CCS has been tracking the second-hand device market for the past couple of years and claims the iPhone is by far and away the most reused smartphone. “We have seen a huge surge in interest in the second-hand technology market over the last few years, which has really come about for a few reasons,” said Leo Gebbie, principal analyst at the firm.
Gebbie said one of the biggest reasons is a lack of major upgrades between one iPhone and the next. “The iPhone 15 has just come out, and it is incrementally better than the iPhone 14, which was incrementally better than the iPhone 13,” he said.
“Increasingly there is this view from customers that say, ‘hey, I could go and spend a thousand pounds on a brand new iPhone 15, or I can go and spend four or five hundred pounds on a good quality refurbished iPhone 13.”
People’s motivation for buying second-hand iPhones isn’t purely financial, though, with customers recognising that it’s also good for the environment, Gebbie said.
The second-hand smartphone market is almost entirely dominated by Apple, according to CCS Insight’s research. “The iPhone is driving a vast amount of volumes in the secondary device landscape,” said Gebbie. “It is by far and away the brand that people choose to get and obviously part of this comes from the fact that new Apple devices are expensive. This is a way that people can go and get the device they want for a more affordable price point.”

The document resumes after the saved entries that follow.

(** ** Tools on a cached specification *)

(** X10: once a specification is cached, every tool call that names it is a
    pure query: it leaves the state as it is (no request, no parse, no cache
    write) and its result does not depend on the network or the parser. *)
Theorem tools_on_cached_spec_are_pure
    (requests_get requests_get' : nat -> string -> http_outcome)
    (yaml_safe_load yaml_safe_load' : string -> yaml_outcome)
    (name id : string) (d : list (string * string)) (st : state) (tree : value) :
  specs_cache st !! id = Some tree ->
  assoc_get d "spec_name" = Some id ->
  snd (handle_call_tool requests_get yaml_safe_load name (Some d) st) = st
  /\ handle_call_tool requests_get yaml_safe_load name (Some d) st
     = handle_call_tool requests_get' yaml_safe_load' name (Some d) st.
Proof.
  intros Hc Hd.
  destruct (in_dec string_dec name tool_names) as [Hin|Hnot].
  - destruct (string_dec name "list_toast_specs") as [->|Hne]; [done|].
    rewrite !spec_tool_call by done.
    rewrite Hd, !(fetch_cached _ _ id st tree Hc). done.
  - assert (Hunknown : forall n y,
              handle_call_tool n y name (Some d) st
              = (Raise (ValueError ("Unknown tool: " +:+ name)), st)).
    { intros n y. unfold handle_call_tool.
      repeat (match goal with
              | |- context [String.eqb name ?t] =>
                  destruct (String.eqb_spec name t) as [->|_]
              end); try done; exfalso; apply Hnot; simpl; tauto. }
    by rewrite !Hunknown.
Qed.

Lemma tools_on_cached_spec_are_pure_witness :
  let st := snd (fetch_yaml_spec (net_serving "paths: {}")
                   (yaml_yielding doc_endpoint_example) (Some "orders")
                   initial_state) in
  let d := [("spec_name", "orders"); ("search_term", "Reports")] in
  snd (handle_call_tool net_down yaml_rejecting "search_toast_spec" (Some d) st) = st
  /\ handle_call_tool net_down yaml_rejecting "search_toast_spec" (Some d) st
     = handle_call_tool (net_serving "") (yaml_yielding VNone)
         "search_toast_spec" (Some d) st.
Proof.
  apply (tools_on_cached_spec_are_pure net_down (net_serving "") yaml_rejecting
           (yaml_yielding VNone) "search_toast_spec" "orders"
           [("spec_name", "orders"); ("search_term", "Reports")] _
           doc_endpoint_example); reflexivity.
Defined.

(** ** The exceptions of a tool call *)

Lemma fetch_errors (requests_get : nat -> string -> http_outcome)
    (yaml_safe_load : string -> yaml_outcome) (spec_name : arg) (st st' : state)
    (e : exn) :
  fetch_yaml_spec requests_get yaml_safe_load spec_name st = (Raise e, st') ->
  e = ValueError (unknown_spec_message spec_name)
  \/ exists url reason,
       In url catalog_urls
       /\ (e = Exception (fetch_failed_message url reason)
           \/ e = Exception (parse_failed_message url reason)).
Proof.
  intros Hfetch.
  pose proof (fetch_yaml_spec_outcome requests_get yaml_safe_load spec_name st)
    as Hout.
  rewrite Hfetch in Hout.
  inversion Hout as [|Hc Hu|k u r Hk Hc Hu Hn|k u x r Hk Hc Hu Hn Hy|];
    simplify_eq; [by left| |]; right; exists u, r;
    (split; [by eapply assoc_get_value|]); [by left|by right].
Qed.

Lemma listEndpoints_errors (tree : value) (e : exn) :
  listEndpoints tree = Raise e -> e = TypeError \/ e = AttributeError.
Proof.
  destruct tree as [[| | |s]|l|d].
  1-3: intros [= <-]; by left.
  - unfold listEndpoints. simpl. destruct (str_contains "paths" s); [|done].
    intros [= <-]. by left.
  - unfold listEndpoints. simpl. destruct (existsb _ l); [|done].
    intros [= <-]. by left.
  - rewrite listEndpoints_cases.
    destruct (dict_get d (SStr "paths")) as [paths|]; [|done].
    destruct (listing_shape_ok paths); [done|]. intros [= <-]. by right.
Qed.

Lemma getEndpoint_errors (spec_name endpoint_path : arg) (tree : value) (e : exn) :
  getEndpoint spec_name endpoint_path tree = Raise e ->
  e = TypeError
  \/ e = ValueError (endpoint_not_found_message endpoint_path spec_name).
Proof.
  destruct tree as [[| | |s]|l|d].
  1-3: intros [= <-]; by left.
  - unfold getEndpoint. simpl. destruct (str_contains "paths" s); simpl;
      intros [= <-]; [by left|by right].
  - unfold getEndpoint. simpl. destruct (existsb _ l); simpl;
      intros [= <-]; [by left|by right].
  - rewrite getEndpoint_unfold.
    destruct (dict_get d (SStr "paths")) as [paths|]; [|intros [= <-]; by right].
    destruct paths as [[| | |s]|l|pd]; simpl.
    1-3: intros [= <-]; by left.
    + destruct endpoint_path as [p|]; simpl; [|intros [= <-]; by left].
      destruct (str_contains p s); intros [= <-]; [by left|by right].
    + destruct (existsb _ l); intros [= <-]; [by left|by right].
    + unfold dict_mem.
      destruct (dict_get pd (arg_scalar endpoint_path)); [done|].
      intros [= <-]. by right.
Qed.

Lemma call_raised_by_tool (requests_get : nat -> string -> http_outcome)
    (yaml_safe_load : string -> yaml_outcome) (name : string)
    (arguments : option (list (string * string))) (st st' : state) (e : exn) :
  handle_call_tool requests_get yaml_safe_load name arguments st = (Raise e, st') ->
  raised_by_tool name e.
Proof.
  intros Hcall.
  destruct (in_dec string_dec name tool_names) as [Hin|Hnot].
  - destruct (string_dec name "list_toast_specs") as [->|Hne]; [done|].
    destruct arguments as [d|].
    + rewrite spec_tool_call in Hcall by done.
      destruct (fetch_yaml_spec requests_get yaml_safe_load
                  (assoc_get d "spec_name") st) as [[tree|e'] st1] eqn:Hfetch.
      * injection Hcall as Hq _. unfold query_of in Hq.
        simpl in Hin.
        destruct Hin as [<-|[<-|[<-|[<-|[<-|[]]]]]]; try done;
          cbn [String.eqb Ascii.eqb Bool.eqb] in Hq.
        -- destruct (listEndpoints tree) as [es|e'] eqn:Hl; [done|].
           injection Hq as <-.
           destruct (listEndpoints_errors tree e' Hl) as [-> | ->].
           ++ apply raised_type_error; [simpl; tauto|done].
           ++ apply raised_attribute_error; [simpl; tauto|done].
        -- destruct (getEndpoint _ _ tree) as [sub|e'] eqn:Hg; [done|].
           injection Hq as <-.
           destruct (getEndpoint_errors _ _ tree e' Hg) as [-> | ->].
           ++ apply raised_type_error; [simpl; tauto|done].
           ++ by apply raised_not_found.
      * injection Hcall as <- _.
        destruct (fetch_errors _ _ _ _ _ _ Hfetch)
          as [->|(url & reason & Hurl & [-> | ->])].
        -- by apply raised_unknown_spec.
        -- by apply raised_fetch_failed.
        -- by apply raised_parse_failed.
    + simpl in Hin.
      destruct Hin as [<-|[<-|[<-|[<-|[<-|[]]]]]]; try done;
        injection Hcall as <- _; apply raised_attribute_error; simpl; tauto.
  - unfold handle_call_tool in Hcall.
    repeat (match type of Hcall with
            | context [String.eqb name ?t] =>
                destruct (String.eqb_spec name t) as [->|_]
            end); try (exfalso; apply Hnot; simpl; tauto).
    injection Hcall as <- _. by apply raised_unknown_tool.
Qed.
(** * Edge-tts: the streaming synthesis client and its retry orchestration

    A shallow embedding of [src/app/ssml_client.py] (frame codec and
    streaming session) and of [src/app/tts_worker.py] (chunker, fallback
    cascade, retries, single-file generation), with the properties the
    specification states about them.

    Conventions.
    - A Python [bytes] object is a [list ascii].  A Python [str] that only
      travels over the wire (SSML body, time stamp, request id) is
      represented by its UTF-8 encoding, so [.encode("utf-8")] is the
      identity and f-string concatenation is [++].
    - A Python [str] whose length is counted in characters (the chunker)
      is a list of code points, [list N].
    - Python integers are [Z]; slices follow the Python rules for negative
      and out-of-range bounds.
    - Exceptions are values of [exn]; a computation that may raise returns
      a sum [exn + A]. *)

From Stdlib Require Import ZArith Lia Ascii String DecimalString.
From stdpp Require Import base gmap strings list.

Local Open Scope Z_scope.

(* ===================================================================== *)
(** * Python builtins used by the sources                                 *)
(* ===================================================================== *)

Module Py.

Section Sequences.
Context {A : Type} `{EqDecision A}.

(** [len(s)] *)
Definition len (s : list A) : Z := Z.of_nat (length s).

(** [s[:i]] *)
Definition slice_to (s : list A) (i : Z) : list A :=
  if i <? 0 then take (Z.to_nat (len s + i)) s else take (Z.to_nat i) s.

(** [s[i:]] *)
Definition slice_from (s : list A) (i : Z) : list A :=
  if i <? 0 then drop (Z.to_nat (len s + i)) s else drop (Z.to_nat i) s.

(** [s.startswith(pat)] *)
Fixpoint startswith (pat s : list A) : bool :=
  match pat, s with
  | [], _ => true
  | p :: pat', c :: s' => bool_decide (p = c) && startswith pat' s'
  | _ :: _, [] => false
  end.

(** [s.find(pat)] scans from the left; [i] is the index of the head of [s]. *)
Fixpoint find_from (pat s : list A) (i : Z) : Z :=
  if startswith pat s then i
  else match s with
       | [] => -1
       | _ :: s' => find_from pat s' (i + 1)
       end.

Definition find (s pat : list A) : Z := find_from pat s 0.

(** [s.rfind(pat)]: the highest index at which [pat] occurs, or [-1]. *)
Fixpoint rfind_from (pat s : list A) (i : Z) : Z :=
  match s with
  | [] => if startswith pat [] then i else -1
  | _ :: s' =>
      let r := rfind_from pat s' (i + 1) in
      if r =? -1 then (if startswith pat s then i else -1) else r
  end.

Definition rfind (s pat : list A) : Z := rfind_from pat s 0.

Definition cons_head (c : A) (ls : list (list A)) : list (list A) :=
  match ls with
  | l :: ls' => (c :: l) :: ls'
  | [] => [[c]]
  end.

(** [s.split(sep, maxsplit)] for a non-empty separator: non-overlapping
    occurrences, left to right; a negative [maxsplit] means no limit.
    [skip] counts the elements of an already matched separator that are
    still in front of [s]. *)
Fixpoint split_go (sep : list A) (maxsplit : Z) (skip : nat) (s : list A)
  : list (list A) :=
  match s with
  | [] => [[]]
  | c :: s' =>
      match skip with
      | S k => split_go sep maxsplit k s'
      | O =>
          if maxsplit =? 0 then [s]
          else if startswith sep s
               then [] :: split_go sep (maxsplit - 1) (length sep - 1) s'
               else cons_head c (split_go sep maxsplit 0 s')
      end
  end.

Definition split_n (s sep : list A) (maxsplit : Z) : list (list A) :=
  split_go sep maxsplit 0 s.

Definition split (s sep : list A) : list (list A) := split_n s sep (-1).

(** [sep.join(pieces)] *)
Fixpoint join (sep : list A) (pieces : list (list A)) : list A :=
  match pieces with
  | [] => []
  | [l] => l
  | l :: ls => l ++ sep ++ join sep ls
  end.

End Sequences.

(** ** [bytes] *)

Abbreviation bytes := (list ascii).

Definition B (s : string) : bytes := list_ascii_of_string s.

Definition CR : ascii := "013"%char.
Definition LF : ascii := "010"%char.
Definition DQ : ascii := "034"%char.
Definition CRLF : bytes := [CR; LF].

(** [int.from_bytes(b, "big")] *)
Definition int_from_bytes_big (b : bytes) : Z :=
  fold_left (fun acc c => acc * 256 + Z.of_N (N_of_ascii c)) b 0.

(** ** [str] as a sequence of code points *)

Abbreviation str := (list N).

Definition S_ (s : string) : str := map N_of_ascii (list_ascii_of_string s).

(** [ch.isspace()]: the characters [str.strip()] removes. *)
Definition isspace (c : N) : bool :=
  ((9 <=? c) && (c <=? 13) || (28 <=? c) && (c <=? 32)
   || (c =? 133) || (c =? 160) || (c =? 5760)
   || (8192 <=? c) && (c <=? 8202)
   || (c =? 8232) || (c =? 8233) || (c =? 8239) || (c =? 8287)
   || (c =? 12288))%N.

Definition nonspace (c : N) : Prop := isspace c = false.

#[global] Instance nonspace_dec c : Decision (nonspace c).
Proof. unfold nonspace. apply _. Defined.

Fixpoint lstrip (s : str) : str :=
  match s with
  | c :: s' => if isspace c then lstrip s' else s
  | [] => []
  end.

Definition rstrip (s : str) : str := rev (lstrip (rev s)).

(** [s.strip()] *)
Definition strip (s : str) : str := rstrip (lstrip s).

End Py.

(* ===================================================================== *)
(** * Exceptions                                                          *)
(* ===================================================================== *)

(** The exception classes the two modules raise or let through.
    [RuntimeError] carries the [__cause__] set by [raise ... from ...].
    [CancelledError] is [asyncio.CancelledError], raised inside a task
    that is cancelled while it waits (the worker cancels its tasks when
    its loop is stopped); it derives from [BaseException] only. *)
#[warnings="-register-all"]
Inductive exn : Type :=
| TypeError (msg : string)
| ValueError (msg : string)
| ClientResponseError (status : Z)
| NoAudioReceived (msg : string)
| WebSocketError (data : Py.bytes)
| RuntimeError (msg : string) (cause : option exn)
| TimeoutError
| FileNotFoundError
| CalledProcessError (stderr : string)
| CancelledError
| OtherError (name : string).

There’s also a whole industry that has matured around providing refurbished iPhones. “We see very well organised supply now in the secondary market,” said Gebbie.
“Increasingly, we do see it as being a huge way that people are getting into the Apple ecosystem, and the way that people are buying their first iPhone. Or they’re upgrading to a new iPhone if they’ve been holding on to a far older model for a really long time. It’s a behavior that is becoming very, very well established throughout the industry.”
Although a high proportion of the demand for reused iPhones comes from emerging markets, Gebbie said there was “very high levels of interest” in markets such as the U.S. and the U.K. too.
Worry For Apple?
Apple offers refurbished devices via its own website, in addition to the burgeoning third-party market for reused iPhones. But will the company be concerned by the growing proportion of customers who are seeking out second-hand devices?
“Apple is happy enough with the situation because, right now, Apple is in a position where its services line of revenue is growing very strongly,” said Gebbie. “For every person who buys an iPhone, even if it’s a second-hand iPhone, what they then tend to do is give money to Apple on a month-by-month basis, because they’re subscribing to services like Apple TV or Apple Fitness.”
App Store purchases are also subject to the 30% commission that Apple takes from developers, Gebbie added.
“However, there certainly is a point somewhere in the future where this could become problematic for Apple,” said Gebbie. “Every person who’s buying a second-hand iPhone instead of a brand new iPhone is ultimately taking a chunk out of that top-line revenue and, at a certain points in time, we do think that will be something that Apple might think more seriously about.”